Now let’s look at these three miracles in order so we can understand their significance.

 

The veil of the temple was torn in two from top to bottom.

Many say that it was the earthquake which caused the veil to split in two.

If that was the case, the earthquake would be the second of the miracles.

But how could the earthquake split a loose-hanging curtain, as heavy as it was, in two while not shaking and damaging in the slightest the building in which it hung?

According to the text, the ripping of the veil was separate from the earthquake and yet both the earthquake and the ripping of the veil in two were both consequences of one and the same event, the loud voice of Jesus Christ as He died.

That cry caused the earthquake, and the ripping of the veil.

 

The Temple took the place of the original Tabernacle given to the Israelites by God through Moses during their time in the wilderness after the exodus from the slavery of Egypt.

The veil of the Temple was a reproduction of the Tabernacle veil, and their purposes were the same.

The veil was a covering concealing the Holy of Holies, or The Most Holy Place.

 

There were three divisions of the Tabernacle and the Temple, the outer Court, the Holy Place, and the Most Holy Place.

The outer Court was where the congregation of Israel assembled, the Holy Place was where the priests entered daily to minister, and the Most Holy Place was where no man ever entered except the high priest just once a year with the blood of atonement and smoke of incense.

In the Most Holy Place, where only the high priest saw into, were the Ark of the Covenant with its golden cover, the mercy seat, the cherubim, and the Shekinah, the cloud of glory, symbols of the throne of God’s presence, power, and grace.

It was all God’s own symbolism of a sinner’s acceptable worship of Him.

And there were obstructions to that worship. As long as the Tabernacle dispensation, the dispensation of the law, lasted, approach to God was imperfect so there were these veils in the Tabernacle.
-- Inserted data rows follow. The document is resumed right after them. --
(** Cutting at a single byte: at its first occurrence. *)
Lemma Cut_byte_Some s c a b : Cut s [c] = Some (a, b) → s = a ++ c :: b ∧ c ∉ a.
Proof.
  intros Hc. split; [by apply Cut_Some in Hc|]. revert a Hc. induction s as [|d s IH]; intros a; cbn [Cut].
  - by case_match eqn:Hp; [apply bool_decide_eq_true, prefix_nil_inv in Hp|].
  - case_match eqn:Hp; [intros [= <- _]; apply not_elem_of_nil|].
    destruct (Cut s [c]) as [[a' b']|]; [|done]. intros [= <- <-]. apply not_elem_of_cons. split; [|by apply IH].
    intros ->. apply bool_decide_eq_false in Hp. apply Hp. by exists s.
Qed.
Lemma Cut_byte_None s c : Cut s [c] = None → c ∉ s.
Proof.
  induction s as [|d s IH]; cbn [Cut]; [intros _; apply not_elem_of_nil|]. case_match eqn:Hp; [done|].
  destruct (Cut s [c]); [done|]. intros _. apply not_elem_of_cons. split; [|by apply IH].
  intros ->. apply bool_decide_eq_false in Hp. apply Hp. by exists s.
Qed.
Lemma Cut_byte_app a b c : c ∉ a → Cut (a ++ c :: b) [c] = Some (a, b).
Proof.
  induction a as [|d a IH]; intros Ha; cbn [app Cut].
  - unfold HasPrefix. rewrite bool_decide_eq_true_2 by (by exists b). done.
  - apply not_elem_of_cons in Ha as [Hd Ha]. unfold HasPrefix. rewrite bool_decide_eq_false_2.
    + by rewrite IH.
    + intros Hp%prefix_cons_inv_1. done.
Qed.

(** *** Joining *)

Lemma Join_cons (c : ascii) x y l : Join (x :: y :: l) [c] = x ++ c :: Join (y :: l) [c].
Proof. done. Qed.
Lemma Split_Join (c : ascii) l : l ≠ [] → Forall (λ x, c ∉ x) l → Split (Join l [c]) [c] = l.
Proof.
  intros Hl Hc. unfold Split. generalize (Nat.le_refl (length (Join l [c]))). generalize (length (Join l [c])) at 2 3 as n. intros n. revert Hl Hc.
  induction l as [|x l IH] in n |- *; [done|]. intros _ [Hx Hc]%Forall_cons Hn. destruct l as [|y l].
  - destruct n; cbn; [done|]. by rewrite Cut_absent.
  - rewrite Join_cons in *. destruct n as [|n]; [rewrite length_app in Hn; cbn in Hn; lia|]. cbn [Split_fuel]. rewrite Cut_byte_app by done. f_equal.
    apply IH; [done|done|]. rewrite length_app in Hn. cbn in Hn |- *. lia.
Qed.
Lemma Join_app (c : ascii) l k : l ≠ [] → k ≠ [] → Join (l ++ k) [c] = Join l [c] ++ c :: Join k [c].
Proof.
  intros Hl Hk. induction l as [|x l IH]; [done|]. destruct l as [|y l].
  - cbn [app]. destruct k; [done|]. by rewrite Join_cons.
  - cbn [app] in *. rewrite !Join_cons, IH by done. by rewrite <-(assoc_L (++)).
Qed.
Lemma Join_nonempty (c : ascii) l : l ≠ [] → Forall (λ x, x ≠ []) l → Join l [c] ≠ [].
Proof. intros Hl Hne. destruct l as [|x [|y l]]; [done|by inversion Hne|]. inversion Hne. by destruct x. Qed.

(** ** Effects *)

(** A call on a world [W] that may fail or panic; the world is kept in every
    case. *)
Definition io (W E A : Type) : Type := W → outcome E A * W.
#[export] Instance io_ret {W E} : MRet (io W E) := λ A a w, (Ret a, w).
#[export] Instance io_bind {W E} : MBind (io W E) := λ A B f m w,
  match m w with
  | (Ret a, w') => f a w'
  | (Fail e, w') => (Fail e, w')
  | (Panic, w') => (Panic, w')
  end.

Section io.
Context {W E : Type}.
Definition io_fail {A} (e : E) : io W E A := λ w, (Fail e, w).
Definition io_modify (f : W → W) : io W E unit := λ w, (Ret tt, f w).
Definition io_gets {A} (f : W → A) : io W E A := λ w, (Ret (f w), w).
(** Runs [m] and hands its error, if any, back as a value. *)
Definition io_try {A} (m : io W E A) : io W E (result A E) := λ w,
  match m w with
  | (Ret a, w') => (Ret (Ok a), w')
  | (Fail e, w') => (Ret (Err e), w')
  | (Panic, w') => (Panic, w')
  end.
(** Changes the error of [m]: [fmt.Errorf("...: %w", err)]. *)
Definition io_wrap {A} (f : E → E) (m : io W E A) : io W E A := λ w,
  match m w with (Fail e, w') => (Fail (f e), w') | r => r end.
End io.

(** *** Calls that may fail *)

(** A world that carries, call by call, whether the next database or queue
    call fails; a call that fails has no effect. *)
Class Faulty (W E : Type) := {
  get_faults : W → list (option E);
  set_faults : list (option E) → W → W;
  set_get_faults w : set_faults (get_faults w) w = w;
}.

Definition next_fault `{Faulty W E} : io W E unit := λ w,
  match get_faults w with
  | [] => (Ret tt, w)
  | f :: fs =>
      let w' := set_faults fs w in
      match f with Some e => (Fail e, w') | None => (Ret tt, w') end
  end.

(** [recordAt.Truncate(d)] on nanoseconds. *)
Definition Truncate (t d : Z) : Z := t - t `mod` d.
Definition Minute : Z := 60 * 1000000000.
Definition Hour : Z := 60 * Minute.

(** *** Reasoning about effects *)

(** [wp m Q w]: from [w], [m] does not panic and ends in [Q]. *)
Definition wp {W E A} (m : io W E A) (Q : result A E → W → Prop) (w : W) : Prop :=
  match m w with
  | (Ret a, w') => Q (Ok a) w'
  | (Fail e, w') => Q (Err e) w'
  | (Panic, _) => False
  end.

Create HintDb wp.

Section wp.
Context {W E : Type}.

Lemma wp_ret {A} (a : A) (Q : result A E → W → Prop) w : wp (mret a) Q w ↔ Q (Ok a) w.
Proof. done. Qed.
Lemma wp_fail {A} e (Q : result A E → W → Prop) w : wp (io_fail e) Q w ↔ Q (Err e) w.
Proof. done. Qed.
Lemma wp_modify f (Q : result unit E → W → Prop) w : wp (io_modify f) Q w ↔ Q (Ok tt) (f w).
Proof. done. Qed.
Lemma wp_gets {A} (f : W → A) (Q : result A E → W → Prop) w : wp (io_gets f) Q w ↔ Q (Ok (f w)) w.
Proof. done. Qed.
Lemma wp_bind {A B} (m : io W E A) (f : A → io W E B) Q w :
  wp (m ≫= f) Q w ↔ wp m (λ r w', match r with Ok a => wp (f a) Q w' | Err e => Q (Err e) w' end) w.
Proof. unfold wp at 1 2, mbind, io_bind. by destruct (m w) as [[] ?]. Qed.
Lemma wp_try {A} (m : io W E A) (Q : result (result A E) E → W → Prop) w :
  wp (io_try m) Q w ↔ wp m (λ r w', Q (Ok r) w') w.
Proof. unfold wp, io_try. by destruct (m w) as [[] ?]. Qed.
Lemma wp_wrap {A} f (m : io W E A) Q w :
  wp (io_wrap f m) Q w ↔ wp m (λ r w', match r with Ok a => Q (Ok a) w' | Err e => Q (Err (f e)) w' end) w.
Proof. unfold wp, io_wrap. by destruct (m w) as [[] ?]. Qed.
Lemma wp_mono {A} (m : io W E A) (Q Q' : result A E → W → Prop) w :
  (∀ r w', Q r w' → Q' r w') → wp m Q w → wp m Q' w.
Proof. unfold wp. destruct (m w) as [[] ?]; auto. Qed.
(** From the rule back to the run. *)
Lemma wp_run {A} (m : io W E A) (Q : result A E → W → Prop) w : wp m Q w →
  ∃ r w', m w = (match r with Ok a => Ret a | Err e => Fail e end, w') ∧ Q r w'.
Proof. unfold wp. destruct (m w) as [[a|e|] w']; intros HQ; [by exists (Ok a), w'|by exists (Err e), w'|done]. Qed.
Lemma io_bind_run {A B} (m : io W E A) (f : A → io W E B) w a w' : m w = (Ret a, w') → (m ≫= f) w = f a w'.
Proof. unfold mbind, io_bind. by intros ->. Qed.
Lemma io_try_run {A} (m : io W E A) w a w' : m w = (Ret a, w') → io_try m w = (Ret (Ok a), w').
Proof. unfold io_try. by intros ->. Qed.
Lemma io_wrap_run {A} f (m : io W E A) w a w' : m w = (Ret a, w') → io_wrap f m w = (Ret a, w').
Proof. unfold io_wrap. by intros ->. Qed.
Lemma run_wp {A} (m : io W E A) (Q : result A E → W → Prop) w o w' : wp m Q w → m w = (o, w') →
  ∃ r, o = (match r with Ok a => Ret a | Err e => Fail e end) ∧ Q r w'.
Proof. intros HQ Heq. destruct (wp_run m Q w HQ) as (r & w2 & Hr & ?). rewrite Hr in Heq. simplify_eq. eauto. Qed.
End wp.

(** A call that may fail, with any schedule of failures, and with none left. *)
Lemma wp_next_fault `{Faulty W E} Q (w : W) : (∀ fs r, Q r (set_faults fs w)) → wp next_fault Q w.
Proof.
  intros HQ. unfold wp, next_fault. destruct (get_faults w) as [|[e|] fs] eqn:Hf; [|apply HQ..].
  pose proof (HQ [] (Ok tt)) as Hw. by rewrite <-Hf, set_get_faults in Hw.
Qed.
Lemma wp_no_fault `{Faulty W E} Q (w : W) : get_faults w = [] → Q (Ok tt) w → wp next_fault Q w.
Proof. intros Hf HQ. unfold wp, next_fault. by rewrite Hf. Qed.

(** ** What a run does to the world, however it ends

    [moves I R P m]: from every world of [I], [m] leads along [R] to a world of
    [I], whether it returns, fails or panics, and the values it returns
    satisfy [P]. *)
Definition moves {W E A} (I : W → Prop) (R : W → W → Prop) (P : A → Prop) (m : io W E A) : Prop :=
  ∀ w, I w → I (snd (m w)) ∧ R w (snd (m w)) ∧ ∀ a, fst (m w) = Ret a → P a.
Abbreviation anywhere := (λ _, True).

Section moves.
Context {W E : Type} (I : W → Prop).
Implicit Types R : W → W → Prop.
The people in the outer Court were shut off from the Holy Place by means of the first veil. The priests in the Holy Place were shut off from the Most Holy Place by the second veil. The purpose of each veil was the same, to conceal whatever lay behind it and to bar any further approach. The priest represented the people, mediating between them and God.

Only the priests could pass the first veil and go nearer to the symbols of fellowship with God, but only the one high priest could pass the second veil and go into the presence of God.

It was this second veil that was torn.

 

This veil was very impressive.

The “fine-twined linen” was blue, purple, and scarlet and was interwoven in one mass. It was a symbol of life and power, while at the same time exhibiting beauty and glory. It hung by hooks of gold from four pillars overlaid with gold. The Scripture calls it a “skilful work”, the skill of God, since it was copied from the pattern showed to Moses on mount Sinai as we’re told in Hebrews 8:5.

It must have been a wonder to behold in the sevenfold light of the golden candlestick, hiding from view the glory which was behind it. It was as if it were saying “This far, but no farther!”

 

But now the veil was split in two, no longer hiding what was beyond it!

Nothing else was disturbed through that magnificent building.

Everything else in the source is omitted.